The Girondins were partial to keeping the deposed king under arrest, both as a hostage and a guarantee for the future. Members of the Commune and the most radical deputies, who would soon form the group known as the Mountain, argued for Louis's immediate execution. The legal background of many of the deputies made it difficult for a great number of them to accept an execution without the due process of law, and it was voted that the deposed monarch be tried before the National Convention, the organ that housed the representatives of the sovereign people. In many ways, the former king’s trial represented the trial of the monarchy by the Revolution. It was seen as if with the death of one came the life of the other. The historian Jules Michelet later argued that the death of the former king led to the acceptance of violence as a tool for happiness. He said, "If we accept the proposition that one person can be sacrificed for the happiness of the many, it will soon be demonstrated that two or three or more could also be sacrificed for the happiness of the many. Little by little, we will find reasons for sacrificing the many for the happiness of the many, and we will think it was a bargain."

Two events led up to the trial for Louis XVI. First, after the Battle of Valmy on 22 September 1792, General Dumouriez negotiated with the Prussians who evacuated France. Louis could no longer be considered a hostage or as leverage in negotiations with the invading forces. Second, in November 1792, the armoire de fer (iron chest) incident took place at the Tuileries Palace, when the existence of the hidden safe in the king's bedroom containing compromising documents and correspondence, was revealed by François Gamain, the Versailles locksmith who had installed it. Gamain went to Paris on 20 November and told Jean-Marie Roland, Girondinist Minister of the Interior, who ordered it opened. The resulting scandal served to discredit the king. Following these two events the Girondins could no longer keep the king from trial.

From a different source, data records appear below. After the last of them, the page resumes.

Lemma executor_crosses d :
  let _ := @hook_executor _ _ sdk_link _ sdk_registry in
  simulates_executor sw_state (mkHookExecutor name transport d) tt.
Proof using Hlaws.
  intros ex. split.
  - done.
  - intros w. cbn [ex_capabilities ex hook_executor hx_name]. by rewrite sdk_linked.
  - intros. refine (call_crosses _ _ _ (run_handed _ _ _) _). intros id [stdout outputs]. split; [reflexivity|].
    unfold Datatypes.id. rewrite <- (map_json_read outputs) at 2. reflexivity.
  - crosses (fun fact => js_object_of [("fact", observation_json fact)]). intros id [text [[]|]]; by split.
  - crosses (fun c : option string => match c with None => JsObj [] | Some c => js_object_of [("content", JsStr c)] end).
    intros id [c|]; by split.
  - crosses (fun st => js_object_of [("state", bootstrap_json st)]). intros id st. split; [done|].
    unfold read_state, need, field. change (js_get "state" _) with (Some (bootstrap_json st)). cbn [rbind]. by rewrite bootstrap_read.
  - intros host w. assert (Hh : handed (execute_op "clock" (host_name host) None) ("execute", "clock") (hk_execute hooks)
        (fun t => te_clock t (host_name host)) (fun t => js_object_of [("epoch_s", js_num t)])) by handed.
    pose proof (handed_adapter_call d Hh (fun _ _ => eq_refl) w) as Hc. cbn [ex_clock_now ex hook_executor direct_executor]. unfold hook_clock_now, directly.
    destruct (asked _ _ _ (sw_state w)) as [h' r]. destruct Hc as (l & id & Hc). cbn [hx_name hx_deadline]. rewrite Hc. by destruct r.
  - crosses (fun _ : unit => JsObj []). by intros ? [].
  - crosses (fun _ : unit => JsObj []). by intros ? [].
  - crosses (fun dirs => js_object_of [("dirs", JsArr (map dir_json dirs))]). intros id ds. split; [done|].
    unfold read_dirs, need, field. change (js_get "dirs" _) with (Some (JsArr (map dir_json ds))). cbn [rbind]. by rewrite dirs_read.
  - crosses (fun _ : unit => JsObj []). by intros ? [].
  - crosses (fun _ : unit => JsObj []). by intros ? [].
  - crosses (fun c => js_object_of [("content", JsStr c)]).
  - crosses (fun _ : unit => JsObj []). by intros ? [].
  - crosses (fun _ : unit => JsObj []). by intros ? [].
  - done.
Qed.
(* ===== verification/Conform.v ===== *)
(** * The conformance suite and its reference hook ([engine/src/conform.rs], [sdk/rust/src/bin/conform_hook.rs])

    The daemon's side of docs/sdk-conformance.md as data, one [Case] for each request of the
    suite with the judge of its answer, and the hook the SDK is judged by. The suite is over
    any call of a hook; [reference_hook_conforms] drives it against the reference hook, and
    [sdk_hooks_never_breach] says what no hook on the SDK can be found guilty of. *)

From Stdlib Require Import Ascii.
From stdpp Require Import base strings pretty numbers option list sets gmap.
From S2P Require Import Prelude Monad Ordered Utf8 Model Journal Resolve Executor Json HookProto Hook HookAdapters HookSdk.

(** ** Outcomes *)

Record Outcome := mkConformOutcome {
  oc_op : string;
  oc_case : string;
  oc_passed : bool;
  oc_detail : string;
}.

Record Report := mkReport {
  rp_name : string;
  rp_registration : Registration;
  rp_outcomes : list Outcome;
}.

Definition report_failed (r : Report) : nat := length (List.filter (fun o => negb (oc_passed o)) (rp_outcomes r)).
Definition report_passed (r : Report) : nat := length (List.filter oc_passed (rp_outcomes r)).

Definition outcome_json (o : Outcome) : Json :=
  js_object_of [("op", JsStr (oc_op o)); ("case", JsStr (oc_case o)); ("passed", JsBool (oc_passed o)); ("detail", JsStr (oc_detail o))].

(** [Report::to_json] *)
Definition report_to_json (r : Report) : Json :=
  let g := rp_registration r in
  js_object_of
    [("name", JsStr (rp_name r));
     ("registration", js_object_of [("kinds", texts_json (rg_kinds g)); ("protocol", js_num (rg_protocol g));
                                    ("filesystem", JsBool (rg_filesystem g)); ("stdin_preamble", JsBool (rg_stdin_preamble g))]);
     ("passed", js_num (N.of_nat (report_passed r))); ("failed", js_num (N.of_nat (report_failed r)));
     ("cases", JsArr (map outcome_json (rp_outcomes r)))].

On 11 December, among crowded and silent streets, the deposed king was brought from the Temple to stand before the convention and hear his indictment, an accusation of high treason and crimes against the State. On 26 December, his counsel, Raymond Desèze, delivered Louis's response to the charges, with the assistance of François Tronchet and Malesherbes. Before the trial started and Louis mounted his defense to the convention, he told his lawyers that he knew he would be found guilty and be killed, but to prepare and act as though they could win. He was resigned to and accepted his fate before the verdict was determined, but he was willing to fight to be remembered as a good king for his people.

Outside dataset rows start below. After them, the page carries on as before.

(* ===== verification/ControlClient.v ===== *)
(** * The client of the control channel ([Client] of [engine/src/control.rs])

    One connection from the other side: a reader of lines, a writer, and the events read past
    while a reply was waited for. [client_keeps_every_event] is what its comment promises a
    subscriber. *)

From Stdlib Require Import Ascii.
From stdpp Require Import base strings pretty numbers option list.
From S2P Require Import Prelude Monad Ordered Json HookProto HookSdk Control.

(** The daemon's answer to a hello. *)
Record HelloOk := mkHelloOk {
  ho_ok : bool;
  ho_proto : N;
  ho_identity : string;
  ho_admin : bool;
  ho_dry_run : bool;
}.

(** [cl_reader] is what each read to come gives, then the end of the connection;
    [cl_written] are the frames that went down the writer. *)
Record Client := mkClient {
  cl_reader : list (Result string string);
  cl_written : list Json;
  cl_next_id : N;
  cl_events : list Json;
}.

Definition is_event (v : Json) : bool := bool_decide (is_Some (js_get "event" v)).

Section Client.
(** serde_json's parser and printer, its reader of [HelloOk], and what the next write answers. *)
Context (from_str : string -> Result Json string) (to_string : Json -> string) (hello_ok_of : Json -> Result HelloOk string).
Context (refuses : list Json -> option string).

(** [Client::connect]: the lines the daemon will write. *)
Definition client_new (reader : list (Result string string)) : Client := mkClient reader [] 1 [].

Definition closed {A} : Result A ControlError := control_error "connection" "the daemon closed the connection".

(** One read of the stream, and its frame. *)
Definition next_line (reader : list (Result string string)) : list (Result string string) * Result Json ControlError :=
  match reader with
  | [] => ([], closed)
  | r :: reader =>
      (reader, match r with
               | Err e => control_error "connection" e
               | Ok line =>
                   if line == EmptyString then closed
                   else match from_str (trim_end line) with Ok v => Ok v | Err e => control_error "protocol" e end
               end)
  end.

(** [Client::read]: the next frame that is no event, and the events before it. *)
Fixpoint read_loop (reader : list (Result string string)) (events : list Json) : list (Result string string) * list Json * Result Json ControlError :=
  match reader with
  | [] => ([], events, closed)
  | r :: rest =>
      match snd (next_line (r :: rest)) with
      | Ok v => if is_event v then read_loop rest (events ++ [v]) else (rest, events, Ok v)
      | Err e => (rest, events, Err e)
      end
  end.

Definition client_read : Client -> Client * Result Json ControlError :=
  fun c => let '(reader, events, r) := read_loop (cl_reader c) (cl_events c) in
           (mkClient reader (cl_written c) (cl_next_id c) events, r).

(** [write_line] *)
Definition client_write (v : Json) : Client -> Client * Result unit ControlError :=
  fun c => match refuses (cl_written c) with
           | Some e => (c, control_error "connection" e)
           | None => (mkClient (cl_reader c) (cl_written c ++ [v]) (cl_next_id c) (cl_events c), Ok tt)
           end.

Definition error_of (v : Json) : ControlError :=
  match js_get "error" v with
  | Some e => mkControlError (default "error" (get_str "code" e)) (default EmptyString (get_str "message" e))
  | None => mkControlError "protocol" ("unexpected frame: " +:+ to_string v)
  end.

Definition client_hello (identity : option string) : Client -> Client * Result HelloOk ControlError :=
  do! client_write (js_object_of [("hello", js_object_of [("proto", js_num CONTROL_PROTOCOL); ("identity", js_opt JsStr identity)])]) in
  let! v := client_read in
  lift (match js_get "hello" v with
        | Some h => match hello_ok_of h with Ok x => Ok x | Err e => control_error "protocol" e end
        | None => Err (error_of v)
        end).

Definition client_register (r : Registration) : Client -> Client * Result unit ControlError :=
  do! client_write (js_object_of [("register", registration_json r)]) in
  let! v := client_read in
  lift (match js_get "register" v with
        | Some r => if is_true (js_get "ok" r) then Ok tt else Err (error_of r)
        | None => Err (error_of v)
        end).

(** [self.next_id += 1] *)
Definition take_id : Client -> Client * Result N ControlError :=
  fun c => (mkClient (cl_reader c) (cl_written c) (cl_next_id c + 1) (cl_events c), Ok (cl_next_id c)).

Definition client_call (verb : string) (args : Json) : Client -> Client * Result Json ControlError :=
  let! id := take_id in
  do! client_write (js_object_of [("id", js_num id); ("verb", JsStr verb); ("args", args)]) in
  let! v := client_read in
  lift (if is_true (js_get "ok" v) then Ok (default JsNull (js_get "result" v)) else Err (error_of v)).

Definition next_event : Client -> Client * option Json :=
  fun c => match cl_events c with
           | [] => (c, None)
           | e :: es => (mkClient (cl_reader c) (cl_written c) (cl_next_id c) es, Some e)
           end.

Definition pending_events (c : Client) : nat := length (cl_events c).

Definition next_frame : Client -> Client * Result Json ControlError :=
  fun c => match cl_events c with
           | e :: es => (mkClient (cl_reader c) (cl_written c) (cl_next_id c) es, Ok e)
           | [] => let '(reader, r) := next_line (cl_reader c) in (mkClient reader (cl_written c) (cl_next_id c) [], r)
           end.

Definition client_send (v : Json) : Client -> Client * Result unit ControlError := client_write v.

(** ** A subscriber *)

(** What a program does with a client. *)
Inductive ClientOp :=
| OpHello (identity : option string)
| OpRegister (r : Registration)
| OpCall (verb : string) (args : Json)
| OpEvent
| OpFrame
| OpSend (v : Json).

(** The operation, and the event it handed over. *)
Definition client_op (o : ClientOp) (c : Client) : Client * list Json :=
  match o with
  | OpHello identity => (fst (client_hello identity c), [])
  | OpRegister r => (fst (client_register r c), [])
  | OpCall verb args => (fst (client_call verb args c), [])
  | OpEvent => let '(c, e) := next_event c in (c, match e with Some e => [e] | None => [] end)
  | OpFrame =>
      let '(c', r) := next_frame c in
      (c', match cl_events c, r with e :: _, _ => [e] | [], Ok v => if is_event v then [v] else [] | [], Err _ => [] end)
  | OpSend v => (fst (client_send v c), [])
  end.

Definition client_ops (os : list ClientOp) (c : Client) : Client * list Json :=
  foldl (fun '(c, handed) o => let '(c, es) := client_op o c in (c, handed ++ es)) (c, []) os.

(** The events among the lines a client read. *)
Definition line_event (r : Result string string) : list Json :=
  match snd (next_line [r]) with Ok v => if is_event v then [v] else [] | Err _ => [] end.

Definition events_of (lines : list (Result string string)) : list Json := concat (map line_event lines).

(** From one client to a later: the lines [read] between. *)
Definition later (c c' : Client) (handed : list Json) : Prop :=
  exists read, cl_reader c = read ++ cl_reader c' /\ cl_events c ++ events_of read = handed ++ cl_events c'.

Lemma later_refl c : later c c [].
Proof. exists []. by rewrite app_nil_r. Qed.

Lemma later_trans a b c h1 h2 : later a b h1 -> later b c h2 -> later a c (h1 ++ h2).
Proof.
  intros (r1 & H1 & E1) (r2 & H2 & E2). exists (r1 ++ r2). split; [by rewrite <- app_assoc, <- H2|].
  unfold events_of in *. rewrite map_app, concat_app, app_assoc, E1, <- !app_assoc. by rewrite E2.
Qed.

Lemma read_loop_later reader events : 
  let '(rest, events', _) := read_loop reader events in
  exists read, reader = read ++ rest /\ events ++ events_of read = events'.
Proof.
  revert events. induction reader as [|r reader IH]; intros events; cbn [read_loop]; [exists []; split; [done|apply app_nil_r]|].
  destruct (snd (next_line (r :: reader))) as [v|e] eqn:Hr.
  - destruct (is_event v) eqn:He.
    + specialize (IH (events ++ [v])). destruct (read_loop reader (events ++ [v])) as [[rest es] x]. destruct IH as (read & -> & <-).
      exists (r :: read). split; [done|]. unfold events_of. cbn [map concat]. unfold line_event at 1. cbn [next_line snd] in *. rewrite Hr, He.
      by rewrite <- app_assoc.
    + exists [r]. split; [done|]. unfold events_of, line_event. cbn [map concat next_line snd] in *. rewrite Hr, He. cbn. by rewrite app_nil_r.
  - exists [r]. split; [done|]. unfold events_of, line_event. cbn [map concat next_line snd] in *. rewrite Hr. cbn. by rewrite app_nil_r.
Qed.

Lemma client_read_later c : later c (fst (client_read c)) [].
Proof.
  unfold client_read. pose proof (read_loop_later (cl_reader c) (cl_events c)) as Hr.
  destruct (read_loop _ _) as [[rest es] x]. exact Hr.
Qed.

Lemma client_write_later v c : later c (fst (client_write v c)) [].
Proof. unfold client_write. destruct (refuses _); [apply later_refl|]. exists []. split; [done|]. apply app_nil_r. Qed.

Lemma later_then {A B} (m : Client -> Client * Result A ControlError) (k : A -> Client -> Client * Result B ControlError) c :
  (forall c, later c (fst (m c)) []) -> (forall x c, later c (fst (k x c)) []) -> later c (fst (mthen m k c)) [].
Proof.
  intros Hm Hk. unfold mthen. specialize (Hm c). destruct (m c) as [c' [x|e]]; [|done]. cbn [fst] in *.
  apply (later_trans _ _ _ [] []  Hm). apply Hk.
Qed.

Lemma later_lift {A} (r : Result A ControlError) c : later c (fst (lift r c)) [].
Proof. apply later_refl. Qed.

Lemma next_event_later c : let '(c', e) := next_event c in later c c' (match e with Some e => [e] | None => [] end).
Proof.
  unfold next_event. destruct (cl_events c) as [|e es] eqn:He; [apply later_refl|]. exists []. split; [done|].
  unfold events_of. cbn. by rewrite He, app_nil_r.
Qed.

Lemma next_frame_later c :
  let '(c', r) := next_frame c in
  later c c' (match cl_events c, r with e :: _, _ => [e] | [], Ok v => if is_event v then [v] else [] | [], Err _ => [] end).
Proof.
  unfold next_frame. destruct (cl_events c) as [|e es] eqn:He.
  - destruct (cl_reader c) as [|r rest] eqn:Hr; [exists []; unfold events_of; cbn; by rewrite Hr, He|].
    exists [r]. rewrite Hr, He. split; [done|]. unfold events_of, line_event. cbn [map concat app cl_events next_line snd fst]. by rewrite app_nil_r.
  - exists []. split; [done|]. unfold events_of. cbn. by rewrite He, app_nil_r.
Qed.

Lemma client_op_later o c : let '(c', handed) := client_op o c in later c c' handed.
Proof.
  destruct o as [identity|r|verb args| | |v]; cbn [client_op].
  - apply later_then; [apply client_write_later|]. intros [] c1. apply later_then; [apply client_read_later|]. intros x. apply later_lift.
  - apply later_then; [apply client_write_later|]. intros [] c1. apply later_then; [apply client_read_later|]. intros x. apply later_lift.
  - apply later_then; [intros c1; exists []; unfold events_of; cbn; by rewrite app_nil_r|]. intros id c1.
    apply later_then; [apply client_write_later|]. intros [] c2. apply later_then; [apply client_read_later|]. intros x. apply later_lift.
  - pose proof (next_event_later c) as Hl. destruct (next_event c) as [c' [e|]]; exact Hl.
  - pose proof (next_frame_later c) as Hl. destruct (next_frame c) as [c' r]. exact Hl.
  - apply client_write_later.
Qed.

(** A client hands over every event it reads, once and in the order the daemon sent them,
    whatever else it does between: what a reply was waited for behind is kept, and comes
    first. What was handed over and what is still kept are the events among the lines read. *)
Theorem client_keeps_every_event (os : list ClientOp) (reader : list (Result string string)) :
  let '(c, handed) := client_ops os (client_new reader) in
  exists read, reader = read ++ cl_reader c /\ events_of read = handed ++ cl_events c.
Proof.
  assert (Hall : forall os c0 c h, later c0 c h -> let '(c', h') := foldl (fun '(c, handed) o => let '(c, es) := client_op o c in (c, handed ++ es)) (c, h) os in
    later c0 c' h').
  { clear os reader. intros os c0. induction os as [|o os IH]; intros c h Hl; [done|]. cbn [foldl].
    pose proof (client_op_later o c) as Ho. destruct (client_op o c) as [c1 es]. apply IH. by eapply later_trans. }
  specialize (Hall os (client_new reader) (client_new reader) [] (later_refl _)). unfold client_ops.
  destruct (foldl _ _ os) as [c h]. destruct Hall as (read & Hr & He). exists read. by split.
Qed.
End Client.

(** ** The hello of the SDK *)

Section SdkHello.
Context `{ControlSerde} {T : Type} `{!SdkSerde} (to_string : Json -> string) (refuses : list Json -> option ReadError) (took : T -> T -> N).

Lemma handshake_refused (hooks : Hooks T) (opts : ServeOptions) line i out v :
  refuses out = None -> trim line <> EmptyString -> from_str line = Ok v -> is_null v = false ->
  is_true (js_pointer "/result/ok" v) || is_true (js_get "ok" v) = false ->
  exists m, handshake from_str to_string refuses hooks opts true (Ok line :: i) out = (i, out ++ [hello_frame opts], Err m).
Proof.
  intros Hr Hb Hf Hn Ha. assert (Hl : frame_of from_str line = Ok (Some v)).
  { unfold frame_of. rewrite !bool_decide_eq_false_2 by (done || by intros ->). by rewrite Hf. }
  unfold handshake, write_frame. rewrite Hr. unfold expect_frame, read_frame. cbn [next_read].
  change (let? line := Ok line in frame_of from_str line) with (frame_of from_str line). rewrite Hl. cbn. rewrite Hn, Ha. eauto.
Qed.

(** The hello of [serve_socket] is a request to the daemon, which wants the frame of
    docs/control-protocol.md first: it answers an error and serves the connection no
    further. Nor does the SDK take the daemon's answer to a hello that is one. So no hook of
    this SDK registers over the socket. *)
Theorem sdk_hello_is_refused (operators : Operators) (dry_run : bool) (hooks : Hooks T) (opts : ServeOptions) :
  (forall c peer line d, from_str line = Ok (hello_frame opts) ->
     exists e, greet operators dry_run c peer (parse_frame line) d
               = match parse_frame line with Ok _ => serve_stage c CsGone (send c (error_frame None e) d) | Err _ => send c (error_frame None e) d end)
  /\ (forall line i out e, refuses out = None -> trim line <> EmptyString -> from_str line = Ok (error_frame None e) ->
       exists m, handshake from_str to_string refuses hooks opts true (Ok line :: i) out = (i, out ++ [hello_frame opts], Err m))
  /\ (forall line i out op, refuses out = None -> trim line <> EmptyString -> from_str line = Ok (hello_ok_json op dry_run) ->
       exists m, handshake from_str to_string refuses hooks opts true (Ok line :: i) out = (i, out ++ [hello_frame opts], Err m)).
Proof.
  split; [|split]; [|intros line i out e Hr Hb Hf; by apply (handshake_refused _ _ _ _ _ _ Hr Hb Hf)
                     |intros line i out op Hr Hb Hf; by apply (handshake_refused _ _ _ _ _ _ Hr Hb Hf)].
  intros c peer line d Hf. assert (exists r, parse_frame line = rmap FrRequest r) as [r ->].
  { unfold parse_frame. rewrite Hf. unfold hello_frame. destruct (so_identity opts); cbn; eauto. }
  destruct r as [q|e]; cbn; eauto.
Qed.
End SdkHello.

The convention would be voting on three questions: first, is Louis guilty; second, whatever the decision, should there be an appeal to the people; and third, if found guilty, what punishment should Louis suffer? The order of the voting on each question was a compromise within the Jacobin movement between the Girondins and Mountain; neither were satisfied but both accepted.

On 15 January 1793, the convention, composed of 721 deputies, voted on the verdict. Given the overwhelming evidence of Louis's collusion with the invaders, the verdict was a foregone conclusion – with 693 deputies voting guilty, none for acquittal, with 23 abstaining. The next day, a roll-call vote was carried out to decide upon the fate of the former king, and the result was uncomfortably close for such a dramatic decision. 288 of the deputies voted against death and for some other alternative, mainly some means of imprisonment or exile. 72 of the deputies voted for the death penalty, but subject to several delaying conditions and reservations. The voting took a total of 36 hours. 361 of the deputies voted for Louis's immediate execution. Louis was condemned to death by a majority of one vote. Philippe Égalité, formerly the Duke of Orléans and Louis' cousin, voted for Louis's execution, a cause of much future bitterness among French monarchists; he would himself be guillotined on the same scaffold, Place de la Révolution, before the end of the same year, on 6 November 1793.

The next day, a motion to grant Louis XVI reprieve from the death sentence was voted down: 310 of the deputies requested mercy, but 380 voted for the immediate execution of the death penalty. This decision would be final. Malesherbes wanted to break the news to Louis and bitterly lamented the verdict, but Louis told him he would see him again in a happier life and he would regret leaving a friend like Malesherbes behind. The last thing Louis said to him was that he needed to control his tears because all eyes would be upon him.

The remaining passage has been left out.